De qué trata

El magistrado Hugo Quintero Bernate conoció la solicitud de extradición del ciudadano venezolano Y.J.A.L., formulada por el Gobierno de los Estados Unidos de América para que comparezca a juicio ante el Circuito Judicial Once del Estado de Florida por los delitos de homicidio, hurto agravado con allanamiento de morada, hurto vehicular con violencia, secuestro y hurto con asalto o agresión.

Según la querella dictada el 4 de febrero de 2025, Y.J.A.L. causó la muerte de J.L.S.V. el 28 de noviembre de 2023, por estrangulamiento, asfixia, sofocación o golpes, y entró ilegalmente a una vivienda para apoderarse con violencia de joyas, dinero y cajas fuertes en presencia de la ocupante E.C., además de haberse apropiado de un vehículo automotor y haber confinado a la víctima contra su voluntad. Y.J.A.L. fue capturado en Colombia por cuenta del trámite y designó defensor público. A petición de parte, la Sala decretó pruebas para verificar el non bis in ídem y negó por impertinentes las demás solicitudes de la defensa. La Fiscalía General de la Nación y la Dirección de Investigación Criminal e Interpol (DIJIN) informaron que en Colombia no se adelantó ni cursa proceso por estos hechos.

Qué decidió la Corte

La Sala reiteró que el Tratado de Extradición de 1979 con los Estados Unidos, aunque ningún Estado lo ha denunciado, carece de aplicación en el orden interno porque las leyes 27 de 1980 y 68 de 1986 que lo incorporaron fueron declaradas inexequibles, de modo que el pedido se examinó con los artículos 493 y 502 de la Ley 906 de 2004. Frente a un extranjero no se examinan las condiciones del artículo 35 de la Constitución previstas para los colombianos por nacimiento, y el análisis se limitó a que el delito no tuviera carácter político; verificado que los cargos —homicidio, hurto agravado, secuestro y hurto con violencia— atentan contra la vida, el patrimonio y la libertad individual, la Corte descartó esa causal de improcedencia.

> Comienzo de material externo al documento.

(** A result record with a string content, a string source in its metadata
    and a float similarity. *)
Definition describes (doc : pydict) (row : text * text * spec_float) : Prop :=
  let '(content, source, similarity) := row in
  doc !! "content" = Some (VStr content)
  /\ (exists md, doc !! "metadata" = Some (VDict md)
                 /\ md !! "source" = Some (VStr source))
  /\ doc !! "similarity" = Some (VFloat similarity).

Definition render_row (i : Z) (row : text * text * spec_float) : text :=
  let '(content, source, similarity) := row in
  context_block i (LLMManager.format_float_2f similarity) source content.

Lemma two_digits_length (n : Z) :
  0 <= n < 100 -> length (LLMManager.two_digits n) = 2%nat.
Proof.
  intros Hn.
  assert (Hall : forallb (fun k => Nat.eqb (length (LLMManager.two_digits (Z.of_nat k))) 2)
                         (seq 0 100) = true) by (vm_compute; reflexivity).
  rewrite forallb_forall in Hall.
  specialize (Hall (Z.to_nat n)). rewrite Z2Nat.id in Hall by lia.
  apply Nat.eqb_eq, Hall, in_seq. lia.
Qed.

Lemma round_hundredths_nearest (m : positive) (e : Z) :
  (0 <= e -> LLMManager.round_hundredths m e = Z.pos m * 100 * 2 ^ e)
  /\ (e < 0 ->
      Z.abs (2 * (Z.pos m * 100) - 2 * LLMManager.round_hundredths m e * 2 ^ (- e))
      <= 2 ^ (- e)).
Proof.
  unfold LLMManager.round_hundredths. split; intros He.
  - destruct (Z.leb_spec 0 e); [reflexivity | lia].
  - destruct (Z.leb_spec 0 e); [lia|].
    assert (Hden : 0 < 2 ^ (- e)) by (apply Z.pow_pos_nonneg; lia).
    set (den := 2 ^ (- e)) in *. set (num := Z.pos m * 100).
    pose proof (Z.div_mod num den ltac:(lia)) as Hdm.
    pose proof (Z.mod_pos_bound num den Hden) as Hr.
    set (q := num / den) in *. set (r := num mod den) in *.
    destruct (Z.compare_spec (2 * r) den); [destruct (Z.even q)| |]; nia.
Qed.

Section ContextProperties.
Context `{Builtins}.
Import LLMManager.

Lemma context_part_describes (i : Z) (doc : pydict) row :
  describes doc row -> context_part i doc = Ok (render_row i row).
Proof.
  destruct row as [[content source] similarity].
  intros (Hc & (md & Hm & Hs) & Hsim).
  unfold context_part, getitem. rewrite Hc, Hm, Hsim. cbn. rewrite Hs.
  reflexivity.
Qed.

Lemma context_parts_describe (docs : list pydict) rows :
  Forall2 describes docs rows ->
  forall i, context_parts i docs
            = Ok (imap (fun j row => render_row (i + Z.of_nat j) row) rows).
Proof.
  induction 1 as [|doc row docs rows Hd _ IH]; intros i; [reflexivity|].
  cbn [context_parts]. rewrite (context_part_describes i doc row Hd). cbn.
  rewrite (IH (i + 1)). cbn. rewrite Z.add_0_r. do 2 f_equal.
  apply imap_ext. intros j r _. cbn. f_equal. lia.
Qed.

(** C6.  [_build_context] of the empty list is the fixed sentence.  Of a
    non-empty list of result records it is the blocks
    "Document i (Relevance: s, Source: src):", newline, content, newline,
    for i = 1, 2, ... in the order of the list, joined by a newline (so a
    blank line separates two blocks); s is the similarity in fixed point
    with two decimals, that is the nearest number of hundredths (ties to
    even) printed as integer part, a dot and two digits. *)
Theorem build_context_renders :
  _build_context [] = Ok py"No relevant information found in the knowledge base."
  /\ (forall docs rows,
        docs <> [] ->
        Forall2 describes docs rows ->
        _build_context docs
        = Ok (join [newline]
                (imap (fun j row => render_row (Z.of_nat j + 1) row) rows)))
  /\ (forall s m e,
        let h := round_hundredths m e in
        format_float_2f (S754_finite s m e)
        = (if s then py"-" else []) ++ str_of_int (h / 100) ++ py"."
            ++ two_digits (h mod 100)
        /\ length (two_digits (h mod 100)) = 2%nat
        /\ (0 <= e -> h = Z.pos m * 100 * 2 ^ e)
        /\ (e < 0 ->
            Z.abs (2 * (Z.pos m * 100) - 2 * h * 2 ^ (- e)) <= 2 ^ (- e))).
Proof.
  split; [reflexivity|]. split.
  - intros docs rows Hne Hd. unfold _build_context.
    destruct docs as [|doc docs']; [congruence|].
    rewrite (context_parts_describe _ _ Hd 1). cbn. do 2 f_equal.
    apply imap_ext. intros j r _. cbn. f_equal. lia.
  - intros s m e h. split; [reflexivity|]. split.
    + apply two_digits_length. apply Z.mod_pos_bound. lia.
    + apply round_hundredths_nearest.
Qed.

End ContextProperties.

(** The floats [n / d] of the test suite, e.g. [0.85] as [85 / 100]. *)
Definition float_ratio (n d : Z) : spec_float :=
  SFdiv 53 1024 (binary_normalize 53 1024 n 0 false)
        (binary_normalize 53 1024 d 0 false).

(** The documents of [test_context_building]. *)
Definition test_documents : list pydict :=
  [ {[ "content" := VStr py"Cardio exercises improve heart health.";
       "metadata" := VDict {[ "source" := VStr py"cardio.md";
                              "category" := VStr py"cardio" ]};
       "similarity" := VFloat (float_ratio 85 100) ]};
    {[ "content" := VStr py"Strength training builds muscle mass.";
       "metadata" := VDict {[ "source" := VStr py"strength.md";
                              "category" := VStr py"strength" ]};
       "similarity" := VFloat (float_ratio 78 100) ]} ].

Definition test_rows : list (text * text * spec_float) :=
  [ (py"Cardio exercises improve heart health.", py"cardio.md", float_ratio 85 100);
    (py"Strength training builds muscle mass.", py"strength.md", float_ratio 78 100) ].

Lemma build_context_renders_witness :
  test_documents <> []
  /\ Forall2 describes test_documents test_rows
  /\ LLMManager._build_context test_documents
     = Ok py"Document 1 (Relevance: 0.85, Source: cardio.md):
Cardio exercises improve heart health.

Document 2 (Relevance: 0.78, Source: strength.md):
Strength training builds muscle mass.
".
Proof.
  assert (Hne : test_documents <> []) by discriminate.
  assert (Hd : Forall2 describes test_documents test_rows).
  { repeat constructor; eexists; split; vm_compute; reflexivity. }
  split; [exact Hne|]. split; [exact Hd|].
  rewrite (proj1 (proj2 build_context_renders) test_documents test_rows Hne Hd).
  vm_compute. reflexivity.
Defined.

(** ** Retrieved records in the context builder *)

Section RetrievedRelevance.
Context {M E C : Type} `{SentenceTransformer M E} `{ChromaCollection C E}
        `{Builtins}.
Import DocumentRetriever LLMManager.

Lemma result_doc_shape results row i doc :
  result_doc results row i = Ok doc ->
  exists content metadata distance, doc = retrieved content metadata distance.
Proof.
  unfold result_doc. intros Hdoc.
  destruct (index row i) as [content|]; [cbn in Hdoc|discriminate].
  match type of Hdoc with
  | context [mbind _ ?r] => destruct r as [metadata|]; [cbn in Hdoc|discriminate]
  end.
  match type of Hdoc with
  | context [mbind _ ?r] => destruct r as [distance|]; [cbn in Hdoc|discriminate]
  end.
  injection Hdoc as <-. eauto.
Qed.
Lemma delivered_one_shot_survives_failed_delete_witness :
  exists w', _execute_announcement Simple.env_swap_fails "a1"
               (Simple.w_with [Simple.practice]) = (Ok tt, w')
             /\ sent w' = [(42, @message_for Simple.platform (Some "@team") Simple.practice)]
             /\ stored w' [Simple.practice].
Proof.
  destruct (delivered_one_shot_survives_failed_delete Simple.env_swap_fails
              (Simple.w_with [Simple.practice]) [Simple.practice] "a1" Simple.practice
              Simple.channel_ok (Some "@team") OSError)
    as (w' & Hrun & Hsent & Hs & _).
  - split; [apply simple_stored|]. split; [reflexivity|]. split; [reflexivity|].
    split; [by exists 42 | reflexivity].
  - reflexivity.
  - reflexivity.
  - apply simple_swap_fails.
  - intros Hnone. discriminate Hnone.
  - exists w'. split; [exact Hrun|]. split; [exact Hsent | exact Hs].
Defined.

(** ** Recovery, beyond the claims *)

Lemma recover_world_running `{P : Platform} (env : Env) (anns : list Announcement)
    (w : World) :
  running (recover_world env anns w) = running w.
Proof.
  revert w. induction anns as [|a anns IH]; intros w; [done|].
  cbn [recover_world]. destruct (fire_time a) as [t|]; [|done].
  rewrite IH. unfold recover_step, scheduled_world.
  by destruct (missed (now env) t a), (make_trigger t (JStr (ann_repeating a))).
Qed.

Sobre el non bis in ídem, la Sala destacó que la verificación no se agota en la afirmación de las partes: decretó pruebas y contrastó las respuestas de la Fiscalía y de la DIJIN, que confirmaron la ausencia de procesos internos por los mismos hechos, antes de descartar el ejercicio previo de jurisdicción nacional. Sobre la equivalencia de la providencia extranjera, la Corte explicó que la querella dictada el 4 de febrero de 2025 equivale a la acusación del sistema procesal colombiano porque concreta la formulación de los cargos, los hechos constitutivos de los delitos, las disposiciones infringidas y la identidad del requerido. Finalmente, verificó que los cargos corresponden en Colombia a los delitos de homicidio, hurto calificado y agravado, y secuestro simple —artículos 103, 104, 168, 239 y 240 del Código Penal—, sancionados con pena privativa de la libertad cuyo mínimo no es inferior a cuatro años, con lo que se satisface la doble incriminación.

Verificados también la validez formal de la documentación —apostillada conforme a la Convención de La Haya de 1961— y la plena identidad del requerido mediante informe pericial dactiloscópico, la Corte conceptuó favorablemente la extradición de Y.J.A.L. por los hechos y delitos contenidos en la querella, con la orden de comunicar la decisión a la representación diplomática de Venezuela, país del cual también es nacional.

Por qué importa

La providencia es útil para recordar por qué las solicitudes de extradición de los Estados Unidos se resuelven con el Código de Procedimiento Penal y no con el tratado bilateral de 1979, y para saber qué debe contener el documento acusatorio extranjero para tenerse por equivalente a la acusación colombiana. Muestra también que la verificación del non bis in ídem se apoya en prueba oficial y no en la sola manifestación de las partes.